Exercise directions
Your task is to quote the listing below exactly, beginning with its first line and ending on the line bearing "Module PyStr.".
===== Input data
(** * Mini-Agent: context-budget enforcer and relevance-based context selector

    A shallow embedding of
    - [mini_agent/tools/context_selector.py] ([ContextSelector]),
    - [mini_agent/llm/base.py] ([LLMClientBase.enforce_context_limit]),
    - [mini_agent/config_override.py] ([ConfigOverride]: the merge, the
      nested assignment and [apply_overrides]), and
    - [mini_agent/utils/keyboard_utils.py] ([KeyboardListener.is_esc_pressed]),
    together with the properties of the specification that concern them.

    Conventions of the embedding.
    - Python [int] is [Z]; list lengths and slice bounds are [nat].
    - Python [str] is [string]; the characters are the ASCII ones.
    - Python [float] is [Q], with exact arithmetic: the model agrees with the
      code wherever the floating-point operations involved are exact (small
      integers, the factors 1.0, 0.5, 2.0, ...). A float that can be NaN, as
      a metadata weight and so a score can, is a [pyfloat]: a rational or
      NaN. There is no infinity.
    - [time.time()] is an explicit argument [now].
    - Objects that the code mutates or compares by [id] live in a heap and are
      named by their address. *)

From Stdlib Require Import ZArith QArith Qround Ascii String Lia.
From stdpp Require Import base decidable option list sorting gmap strings.

Local Open Scope string_scope.
Local Open Scope list_scope.
Local Open Scope Z_scope.

(** ** Python strings *)

Module PyStr.

(** The ASCII characters that [str.split()] and [str.strip()] treat as
    white space: TAB, LF, VT, FF, CR, FS, GS, RS, US and SPACE. *)
Definition is_space (c : ascii) : bool :=
  let n := nat_of_ascii c in
  ((9 <=? n)%nat && (n <=? 13)%nat) || ((28 <=? n)%nat && (n <=? 32)%nat).

Definition cons_word (w : string) (ws : list string) : list string :=
  match w with
  | EmptyString => ws
  | _ => w :: ws
  end.

(** [split_aux s] is the word that [s] starts with (empty when [s] starts
    with white space) and the words after it. *)
Fixpoint split_aux (s : string) : string * list string :=
  match s with
  | EmptyString => (EmptyString, [])
  | String c s' =>
      let '(w, ws) := split_aux s' in
      if is_space c then (EmptyString, cons_word w ws) else (String c w, ws)
  end.
(** * WasmFS node model and the SyncToAsync bridge

    A shallow embedding of [system/lib/wasmfs/file.h] (the [File],
    [DataFile] and [Directory] classes with their locked handles) and of
    the [emscripten::SyncToAsync] helper, with the properties the design
    document states about them.

    Conventions.
    - A [std::shared_ptr<File>] is a nullable address: [ptr := option Z].
      The heap maps the addresses of the live [File] objects to their
      fields; a [std::weak_ptr] resolves ([lock()]) to its target when the
      target is live and to null otherwise.
    - [std::map<std::string, std::shared_ptr<File>>] is a [gmap string ptr];
      iteration goes through [ordered], the key-ordered listing.
    - A failed [assert] and a dereferenced null pointer end the run; they
      are the two error results of the monad [M].
    - The [shared_ptr]s that own a node are not counted, and no node is
      ever taken out of the heap: a node whose last owner an operation
      drops (the child that a store into [entries] displaces, or that an
      erase removes) stays in the heap of the model. What is proved of
      the state after an operation is therefore to be read of the nodes
      that are still alive there; no theorem says of a node that it
      survives because the heap of the model still has it. The run of an
      operation itself is followed as if the nodes it goes on to use
      stayed alive to its end. *)

From stdpp Require Import gmap strings list sorting.
From Stdlib Require Import ZArith Lia Ascii.

Local Open Scope Z_scope.
#[local] Set Warnings "-clear-no-such-hyp".

(** ** Data model *)

Definition ptr : Type := option Z.

Inductive FileKind := DataFileKind | DirectoryKind | SymlinkKind.

#[global] Instance FileKind_eq_dec : EqDecision FileKind.
Proof. solve_decision. Defined.

(** The part of a node that its class adds to [File]: a [DataFile] keeps
    its bytes in the backend, which answers [getSize]; a [Directory] owns
    the entry map. *)
Inductive Payload :=
| DataFilePayload (backendSize : Z)
| DirectoryPayload (entries : gmap string ptr).

Record File := mkFile {
  mode : Z;
  ctime : Z;
  mtime : Z;
  atime : Z;
  parent : ptr;            (* std::weak_ptr<File> *)
  backend : Z;             (* backend_t, 0 is NullBackend *)
  mutex : nat;             (* recursion depth of the std::recursive_mutex *)
  payload : Payload
}.

(** [kind] is fixed by the constructor of the class:
    [DataFile(mode, backend) : File(File::DataFileKind, ...)] and
    [Directory(mode, backend) : File(File::DirectoryKind, ...)]. *)
Definition kind (f : File) : FileKind :=
  match payload f with
  | DataFilePayload _ => DataFileKind
  | DirectoryPayload _ => DirectoryKind
  end.

Definition NullBackend : Z := 0.

Definition DataFile_new (mode backend size : Z) : File :=
  mkFile mode 0 0 0 None backend 0%nat (DataFilePayload size).

Definition Directory_new (mode backend : Z) : File :=
  mkFile mode 0 0 0 None backend 0%nat (DirectoryPayload ∅).

(** The [entries] member of a [Directory]. *)
Definition entries_of (f : File) : gmap string ptr :=
  match payload f with
  | DirectoryPayload es => es
  | DataFilePayload _ => ∅
  end.

Definition with_parent (p : ptr) (f : File) : File :=
  mkFile (mode f) (ctime f) (mtime f) (atime f) p (backend f) (mutex f) (payload f).

Definition with_mutex (n : nat) (f : File) : File :=
  mkFile (mode f) (ctime f) (mtime f) (atime f) (parent f) (backend f) n (payload f).

Definition with_payload (pl : Payload) (f : File) : File :=
  mkFile (mode f) (ctime f) (mtime f) (atime f) (parent f) (backend f) (mutex f) pl.

(** What a handle operation did, in program order. *)
Inductive event :=
| ELock (a : Z)
| EUnlock (a : Z)
| EStoreEntry (d : Z) (name : string) (child : ptr)
| EEraseEntry (d : Z) (name : string)
| EAssertNoParent (a : Z)
| ESetParent (a : Z) (p : ptr).

Record FS := mkFS {
  heap : gmap Z File;
  trace : list event
}.

(** ** The monad of handle operations *)

Inductive result (A : Type) :=
| Ok (a : A) (s : FS)
| AssertFail
| NullDeref.
Arguments Ok {A} a s.
Arguments AssertFail {A}.
Arguments NullDeref {A}.

Definition M (A : Type) : Type := FS → result A.

#[global] Instance M_ret : MRet M := λ A a s, Ok a s.
#[global] Instance M_bind : MBind M := λ A B f m s,
  match m s with
  | Ok a s' => f a s'
  | AssertFail => AssertFail
  | NullDeref => NullDeref
  end.

Definition assert (b : bool) : M unit :=
  λ s, if b then Ok () s else AssertFail.

Definition get_heap : M (gmap Z File) :=
  λ s, Ok (heap s) s.

Definition log (e : event) : M unit :=
  λ s, Ok () (mkFS (heap s) (trace s ++ [e])).

(** [*p] for a [shared_ptr]: the address of the live object it owns. *)
Definition deref (p : ptr) : M Z :=
  λ s, match p with
       | Some a => if decide (is_Some (heap s !! a)) then Ok a s else NullDeref
       | None => NullDeref
       end.

Definition load (a : Z) : M File :=
  λ s, match heap s !! a with
       | Some f => Ok f s
       | None => NullDeref
       end.

Definition store (a : Z) (f : File) : M unit :=
  λ s, Ok () (mkFS (<[a := f]> (heap s)) (trace s)).

(** [Handle(file)] locks [file->mutex]; the destructor of the handle
    unlocks it. One thread runs the operation, so the recursive mutex is
    its recursion depth. *)
Definition lock (a : Z) : M unit :=
  f ← load a;
  store a (with_mutex (S (mutex f)) f);;
  log (ELock a).

Definition unlock (a : Z) : M unit :=
  f ← load a;
  store a (with_mutex (pred (mutex f)) f);;
  log (EUnlock a).

(** [File::locked()]. *)
Definition locked (p : ptr) : M Z :=
  a ← deref p;
  lock a;;
  mret a.

(** [File::Handle::getParent]: [file->parent.lock()]. *)
Definition resolve (h : gmap Z File) (w : ptr) : ptr :=
  match w with
  | Some a => if decide (is_Some (h !! a)) then Some a else None
  | None => None
  end.

Definition getParent (a : Z) : M ptr :=
  f ← load a;
  h ← get_heap;
  mret (resolve h (parent f)).

(** [File::Handle::setParent]. *)
Definition setParent (a : Z) (p : ptr) : M unit :=
  f ← load a;
  store a (with_parent p f);;
  log (ESetParent a p).

(** [Directory::Handle::getDir]: [file->cast<Directory>()], which asserts
    the kind, followed by the read of [entries]. *)
Definition getDir (d : Z) : M (gmap string ptr) :=
  f ← load d;
  assert (bool_decide (kind f = DirectoryKind));;
  mret (entries_of f).

Definition setDirEntries (d : Z) (es : gmap string ptr) : M unit :=
  f ← load d;
  assert (bool_decide (kind f = DirectoryKind));;
  store d (with_payload (DirectoryPayload es) f).

(** ** Handle operations *)

(** [File::Handle::getSize] dispatches to the virtual [getSize]:
    [Directory::getSize] is [return 4096;], a data file asks its backend. *)
Definition File_getSize (f : File) : Z :=
  match payload f with
  | DirectoryPayload _ => 4096
  | DataFilePayload n => n
  end.

Definition getSize (a : Z) : M Z :=
  f ← load a;
  mret (File_getSize f).

(** [Directory::Handle::setEntry]. The store into [entries] lets go of
    the pointer the name was bound to; what becomes of the node it owned
    is not followed (see the conventions). *)
Definition setEntry (d : Z) (pathName : string) (inserted : ptr) : M unit :=
  c ← locked inserted;
  es ← getDir d;
  setDirEntries d (<[pathName := inserted]> es);;
  log (EStoreEntry d pathName inserted);;
  log (EAssertNoParent c);;
  p ← getParent c;
  assert (bool_decide (p = None));;
  setParent c (Some d);;
  unlock c.

(** [setEntry] cut at its assertion: the statements before it lock the
    child and store the entry, the ones from it on check the parent of the
    child, set it and, as the handle goes out of scope, unlock. *)
Definition setEntry_store (d : Z) (pathName : string) (inserted : ptr) : M Z :=
  c ← locked inserted;
  es ← getDir d;
  setDirEntries d (<[pathName := inserted]> es);;
  log (EStoreEntry d pathName inserted);;
  mret c.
==========
Exercise answer
(** * Mini-Agent: context-budget enforcer and relevance-based context selector

    A shallow embedding of
    - [mini_agent/tools/context_selector.py] ([ContextSelector]),
    - [mini_agent/llm/base.py] ([LLMClientBase.enforce_context_limit]),
    - [mini_agent/config_override.py] ([ConfigOverride]: the merge, the
      nested assignment and [apply_overrides]), and
    - [mini_agent/utils/keyboard_utils.py] ([KeyboardListener.is_esc_pressed]),
    together with the properties of the specification that concern them.

    Conventions of the embedding.
    - Python [int] is [Z]; list lengths and slice bounds are [nat].
    - Python [str] is [string]; the characters are the ASCII ones.
    - Python [float] is [Q], with exact arithmetic: the model agrees with the
      code wherever the floating-point operations involved are exact (small
      integers, the factors 1.0, 0.5, 2.0, ...). A float that can be NaN, as
      a metadata weight and so a score can, is a [pyfloat]: a rational or
      NaN. There is no infinity.
    - [time.time()] is an explicit argument [now].
    - Objects that the code mutates or compares by [id] live in a heap and are
      named by their address. *)

From Stdlib Require Import ZArith QArith Qround Ascii String Lia.
From stdpp Require Import base decidable option list sorting gmap strings.

Local Open Scope string_scope.
Local Open Scope list_scope.
Local Open Scope Z_scope.

(** ** Python strings *)

Module PyStr.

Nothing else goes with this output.